I’m now under the umbrella of one of the top recruiting agencies here.
What is your spending outlook?
I am more conscious of saving, but I still spend. If I want something, I just learn to make more.
I don’t necessarily restrict myself, but I’m a lot more mature in my spends and don’t have credit cards.
I’m living on the Palm and our rent has gone up by Dh100,000, so we are going to move.
I would pay if it is worth the lifestyle and was reasonably priced — there is an emotional side to money, not just transactional, but that is stupid money.
I have learnt to diversify. Back home, I used to put it in high-interest savings accounts, but here I used to hoard cash and realised that is actually not a good thing, even though it got me through Covid.
Now I am looking at investing into property in Dubai and Australia.
I put travel at the forefront during my 20s, loving life; now I have hit my 30s, I am exploring property, shares.
I would like to have entered the property market earlier, but everyone says that.
What is your best investment?
Travel. That changed my mindset in terms of interpersonal skills and how I talk with people. It made me more patient, understand cultures.
Now I apply that in business; especially in this region, it is invaluable. I learnt to slow down, to enjoy my surroundings and to communicate better.
The other thing would be having my own business, taking that step into the unknown, even though there is a tactic behind it.
How do you see money?
It buys you freedom, because that is how the world operates, but at the same time it is not what makes me whole.
I always wanted to earn enough so I am able to support anyone that needs help. Enough to still be happy in my every day and be able to also give back.
I was earning a lot and then Covid hit. I had a dip that put me on the back seat a little, but also thinking: “That’s okay, I can do it again.”
It was a case of shuffling of priorities. I never felt less of a person, although money does give you confidence.
Any big expenses on the horizon?
We are getting married in four months, doing a destination wedding in Bali as everyone else’s affordability is a big factor too and Dubai is expensive for people to travel into, especially now from Australia.
We looked at the numbers, the minimum we need to be putting away so that we are not in debt because we would like to clear the wedding costs prior.
I am definitely a lot smarter (with money). We can always be wiser, but it is an evolving thing.
Are you materialistic?
I value everything that I have but everything’s replaceable.
If I had an abundance of money right now, my first thing would be to buy airline tickets.
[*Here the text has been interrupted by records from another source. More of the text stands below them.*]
(* ===== verification/Partition.v ===== *)
(** Simulated network partitions.

    With the default feature [simulate_partition] every component carries a
    vector [disconnected_peers] and an optional [lagging_delay], and implements
    the same three operations on them.  The code repeats them in every
    component; they are translated once here, and each component file applies
    them to its own state. *)

From S2P Require Import Prelude MpMessages.

Record Links := mkLinks {
  disconnected_peers : list Z;
  lagging_delay : option Z }.

Definition links_init : Links := mkLinks [] None.

Definition links_set_lagging_delay (d : Z) (l : Links) : Links :=
  mkLinks (disconnected_peers l) (Some d).

(** [None] is the panic of [lagging_delay.unwrap()] / [.expect(..)]. *)
Definition links_disconnect (peers : list Z) (delay : bool) (lagging_peer : option Z)
    (l : Links) : option (Links * list Effect) :=
  match lagging_peer with
  | Some lp =>
      _ ← lagging_delay l;
      Some (mkLinks (disconnected_peers l ++ [lp]) (lagging_delay l),
            [Schedule (TLagExtend peers)])
  | None =>
      if delay then
        _ ← lagging_delay l;
        Some (l, [Schedule (TLagSet peers)])
      else Some (mkLinks peers (lagging_delay l), [])
  end.

(** The closures scheduled by [links_disconnect]. *)
Definition links_timeout (t : Timer) (l : Links) : option Links :=
  match t with
  | TLagExtend peers => Some (mkLinks (disconnected_peers l ++ peers) (lagging_delay l))
  | TLagSet peers => Some (mkLinks peers (lagging_delay l))
  | _ => None
  end.

Definition links_recover (l : Links) : Links := mkLinks [] (lagging_delay l).

(** A delayed disconnection ends with exactly the requested links cut. *)
Lemma links_disconnect_delayed peers l l' effs t l'' :
  links_disconnect peers true None l = Some (l', effs) ->
  effs = [Schedule t] -> links_timeout t l' = Some l'' ->
  disconnected_peers l'' = peers.
Proof.
  unfold links_disconnect. intros H -> Ht. by simplify_option_eq.
Qed.
(* ===== verification/MpUtil.v ===== *)
(** The round system and the replica log of Multi-Paxos.

    Translates [ClassicRoundRobin] and [BufferMap] of [multi_paxos/util.rs].
    Rounds are dealt to the [n] leaders in round-robin order (leader [n] owns
    the multiples of [n]); the replica's log is a vector of optional commands
    that grows in steps of [grow_size]. *)

From S2P Require Import Prelude MpMessages.

(** ** [ClassicRoundRobin] *)

Module ClassicRoundRobin.

Record t := mk { n : Z }.

(** [None] is the panic of [round % 0]. *)
Definition leader (rs : t) (round : Round) : option Z :=
  if n rs =? 0 then None
  else let rest := round mod n rs in
       Some (if rest <? 1 then n rs else rest).

Definition next_classic_round (rs : t) (leader_index : Z) (round : Round)
    : option Round :=
  if n rs =? 0 then None
  else
    let smallest_multiple_of_n := n rs * (round / n rs) in
    let offset := leader_index mod n rs in
    Some (if round <? smallest_multiple_of_n +u64 offset
          then smallest_multiple_of_n +u64 offset
          else smallest_multiple_of_n +u64 n rs +u64 offset).

(** The unique leader a round belongs to, as a total function. *)
Definition owner (num : Z) (round : Round) : Z :=
  if round mod num <? 1 then num else round mod num.

Section round_robin.
Context (num : Z) (Hnum : 0 < num).

Lemma leader_owner round : leader (mk num) round = Some (owner num round).
Proof. unfold leader, owner; simpl. destruct (Z.eqb_spec num 0); [lia|done]. Qed.

Lemma owner_range round : 1 <= owner num round <= num.
Proof.
  unfold owner. pose proof (Z.mod_pos_bound round num Hnum).
  destruct (Z.ltb_spec (round mod num) 1); lia.
Qed.

Lemma owner_mod p round : 1 <= p <= num -> owner num round = p <-> round mod num = p mod num.
Proof.
  intros Hp. unfold owner. pose proof (Z.mod_pos_bound round num Hnum).
  destruct (decide (p = num)) as [->|Hne].
  - rewrite Z.mod_same by lia. destruct (Z.ltb_spec (round mod num) 1); lia.
  - rewrite (Z.mod_small p num) by lia.
    destruct (Z.ltb_spec (round mod num) 1); lia.
Qed.

Lemma next_classic_round_value p round :
  1 <= p <= num -> 0 <= round -> round + 2 * num < 2 ^ 64 ->
  exists r, next_classic_round (mk num) p round = Some r /\
    round < r <= round + num /\ r mod num = p mod num.
Proof.
  intros Hp Hr Hb. unfold next_classic_round; simpl.
  destruct (Z.eqb_spec num 0); [lia|].
  pose proof (Z.mod_pos_bound round num Hnum).
  pose proof (Z.mod_pos_bound p num Hnum).
  pose proof (Z.div_mod round num ltac:(lia)).
  pose proof (Z.div_pos round num Hr Hnum).
  assert (0 <= num * (round / num)) by nia.
  rewrite (u64_add_small (num * (round / num)) num) by lia.
  rewrite (u64_add_small (num * (round / num)) (p mod num)) by lia.
  rewrite u64_add_small by lia.
  destruct (Z.ltb_spec round (num * (round / num) + p mod num)); eexists;
    (split; [done|]); (split; [lia|]).
  - by rewrite Z.add_comm, Z.mul_comm, Z.mod_add, Z.mod_mod by lia.
  - replace (num * (round / num) + num + p mod num)
      with (p mod num + (round / num + 1) * num) by ring.
    by rewrite Z.mod_add, Z.mod_mod by lia.
Qed.
End round_robin.

(** [next_classic_round] returns the smallest round above [round] that belongs
    to [leader_index], so two leaders never share a round. *)
Theorem next_classic_round_least (num p : Z) (round : Round) :
  1 <= p <= num -> 0 <= round -> round + 2 * num < 2 ^ 64 ->
  exists r, next_classic_round (mk num) p round = Some r /\
    leader (mk num) r = Some p /\ round < r /\
    forall r', round < r' -> leader (mk num) r' = Some p -> r <= r'.
Proof.
  intros Hp Hr Hb.
  destruct (next_classic_round_value num ltac:(lia) p round) as (r & Hn & Hlt & Hm);
    [lia..|].
  exists r. split; [done|]. rewrite leader_owner by lia.
  rewrite (proj2 (owner_mod num ltac:(lia) p r Hp) Hm).
  split; [done|]. split; [lia|].
  intros r' Hr' Hl. rewrite leader_owner in Hl by lia. injection Hl as Hl.
  apply owner_mod in Hl; [|lia..].
  destruct (decide (r' < r)); [|lia].
  exfalso. assert ((r - r') mod num = 0) as Hz.
  { rewrite Zminus_mod, Hm, Hl, Z.sub_diag. by apply Z.mod_0_l; lia. }
  rewrite Z.mod_small in Hz; lia.
Qed.

Lemma next_classic_round_least_witness :
  next_classic_round (mk 3) 2 7 = Some 8 /\ leader (mk 3) 8 = Some 2.
Proof.
  destruct (next_classic_round_least 3 2 7) as (r & Hn & Hl & _); [lia..|].
  injection Hn as <-. split; [reflexivity|exact Hl].
Defined.

End ClassicRoundRobin.

(** ** [BufferMap] *)

Module BufferMap.

Record t := mk {
  grow_size : nat;
  buffer : list (option CommandBatchOrNoop);
  watermark : Z;
  largest_key : option Z }.

Definition with_ (grow : nat) : t := mk grow [] 0 None.

Definition normalize (m : t) (key : Z) : option Z :=
  if watermark m <=? key then Some (key - watermark m) else None.

(** The [while] loop of [pad] pushes [None] until the vector is long enough. *)
Definition pad (m : t) (len : nat) : t :=
  mk (grow_size m)
     (buffer m ++ replicate (len - length (buffer m)) None)
     (watermark m) (largest_key m).

Definition get (m : t) (key : Z) : option CommandBatchOrNoop :=
  match normalize m key with
  | None => None
  | Some k => if Z.of_nat (length (buffer m)) <=? k then None
              else default None (buffer m !! Z.to_nat k)
  end.

Definition put (m : t) (key : Z) (value : CommandBatchOrNoop) : t :=
  let m := mk (grow_size m) (buffer m) (watermark m)
              (Some (Z.max (default 0 (largest_key m)) key)) in
  match normalize m key with
  | Some k =>
      let m := if k <? Z.of_nat (length (buffer m)) then m
               else pad m (Z.to_nat k + 1 + grow_size m) in
      mk (grow_size m) (<[Z.to_nat k := Some value]> (buffer m))
         (watermark m) (largest_key m)
  | None => m
  end.

Lemma get_lookup m key :
  get m key = if decide (watermark m <= key)
              then default None (buffer m !! Z.to_nat (key - watermark m)) else None.
Proof.
  unfold get, normalize. case_decide; destruct (Z.leb_spec (watermark m) key); try lia; [|done].
  destruct (Z.leb_spec (Z.of_nat (length (buffer m))) (key - watermark m)); [|done].
  rewrite lookup_ge_None_2; [done|lia].
Qed.

Lemma lookup_pad_default (b : list (option CommandBatchOrNoop)) n i :
  default None ((b ++ replicate n None) !! i) = default None (b !! i).
Proof.
  destruct (decide (i < length b)%nat).
  - by rewrite lookup_app_l.
  - rewrite lookup_app_r by lia. rewrite (lookup_ge_None_2 b i) by lia. simpl.
    destruct (replicate n None !! (i - length b)%nat) as [x|] eqn:E; [|done].
    apply lookup_replicate in E as [-> _]. done.
Qed.

(** [put] then [get]: the written key holds the value, and every other key is
    unchanged, however the vector had to grow. *)
Lemma get_put m key value k :
  watermark m <= key ->
  get (put m key value) k = if decide (k = key) then Some value else get m k.
Proof.
  intros Hk. rewrite !get_lookup. unfold put, normalize; simpl.
  destruct (Z.leb_spec (watermark m) key); [|lia].
  set (i := Z.to_nat (key - watermark m)).
  destruct (Z.ltb_spec (key - watermark m) (Z.of_nat (length (buffer m)))); simpl.
  - case_decide as Hw; [|by case_decide; [lia|]].
    case_decide as He.
    + subst k. by rewrite list_lookup_insert_eq by lia.
    + by rewrite list_lookup_insert_ne by lia.
  - case_decide as Hw; [|by case_decide; [lia|]].
    case_decide as He.
    + subst k. rewrite list_lookup_insert_eq; [done|].
      rewrite length_app, length_replicate. lia.
    + rewrite list_lookup_insert_ne by lia. apply lookup_pad_default.
Qed.

Lemma put_watermark m key value : watermark (put m key value) = watermark m.
Proof.
  unfold put, normalize; simpl. by destruct (_ <=? _); [destruct (_ <? _)|].
Qed.

(** Below the watermark the map stays as it was, but [largest_key] moves. *)
Lemma get_put_below m key value k :
  key < watermark m -> get (put m key value) k = get m k.
Proof.
  intros. rewrite !get_lookup, put_watermark. unfold put, normalize; simpl.
  by destruct (Z.leb_spec (watermark m) key); [lia|].
Qed.

(** The map as a finite map over the keys that fit. *)
Definition puts (m : t) (kvs : list (Z * CommandBatchOrNoop)) : t :=
  foldl (fun m kv => put m kv.1 kv.2) m kvs.

Lemma puts_snoc m kvs key v : puts m (kvs ++ [(key, v)]) = put (puts m kvs) key v.
Proof. unfold puts. by rewrite foldl_snoc. Qed.

Lemma puts_watermark m kvs : watermark (puts m kvs) = watermark m.
Proof.
  revert m. induction kvs as [|kv kvs IH]; intros m; [done|].
  simpl. by rewrite IH, put_watermark.
Qed.

Lemma get_puts m kvs k :
  watermark m = 0 -> Forall (fun kv => 0 <= kv.1) kvs ->
  get (puts m kvs) k =
    match (list_to_map (reverse kvs) : gmap Z CommandBatchOrNoop) !! k with
    | Some v => Some v
    | None => get m k
    end.
Proof.
  revert m. induction kvs as [|[key v] kvs IH] using rev_ind; intros m Hw Hall; [done|].
  apply Forall_app in Hall as [Hall Hkey]. rewrite Forall_singleton in Hkey. cbn [fst] in Hkey.
  rewrite puts_snoc, reverse_snoc, get_put by (rewrite puts_watermark; lia). simpl.
  case_decide as Hk.
  - subst. by rewrite lookup_insert_eq.
  - rewrite lookup_insert_ne by done. by apply IH.
Qed.

(** The growing vector of [BufferMap] implements a finite map: after any
    sequence of [put]s with keys that are not negative, [get] returns the last
    value put under a key and nothing for every other key, whatever [grow_size]. *)
Theorem buffer_map_refines (grow : nat) (kvs : list (Z * CommandBatchOrNoop)) (k : Z) :
  Forall (fun kv => 0 <= kv.1) kvs ->
  get (puts (with_ grow) kvs) k =
    (list_to_map (reverse kvs) : gmap Z CommandBatchOrNoop) !! k.
Proof.
  intros Hall. rewrite get_puts by done. destruct (_ !! k); [done|].
  rewrite get_lookup. by case_decide.
Qed.

Lemma buffer_map_refines_witness :
  get (puts (with_ 1) [(5, Noop); (0, CommandBatch []); (5, CommandBatch [[]])]) 5
    = Some (CommandBatch [[]]).
Proof.
  rewrite (buffer_map_refines 1 [(5, Noop); (0, CommandBatch []); (5, CommandBatch [[]])] 5).
  - reflexivity.
  - repeat (constructor; [simpl; lia|]). constructor.
Defined.

Lemma get_bound m key v :
  get m key = Some v ->
  watermark m <= key < watermark m + Z.of_nat (length (buffer m)).
Proof.
  rewrite get_lookup. case_decide; [|done]. intros Hd.
  destruct (decide (Z.to_nat (key - watermark m) < length (buffer m))%nat); [lia|].
  rewrite lookup_ge_None_2 in Hd by lia. done.
Qed.

End BufferMap.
As you get older and earn more … I like to stay in nice hotels and eat in nice restaurants. Travel is a necessity, but for a lot of people it’s a luxury.
Where are you heading financially?
I have a retirement fund back home. I don’t necessarily need to stop working, have that need to put my feet up at a certain age; it is just finding balance.
I feel content, the job is always giving back, but I don’t want what I am doing to consume me. So, if I can find smarter, wiser ways of making money work for me, I am definitely interested.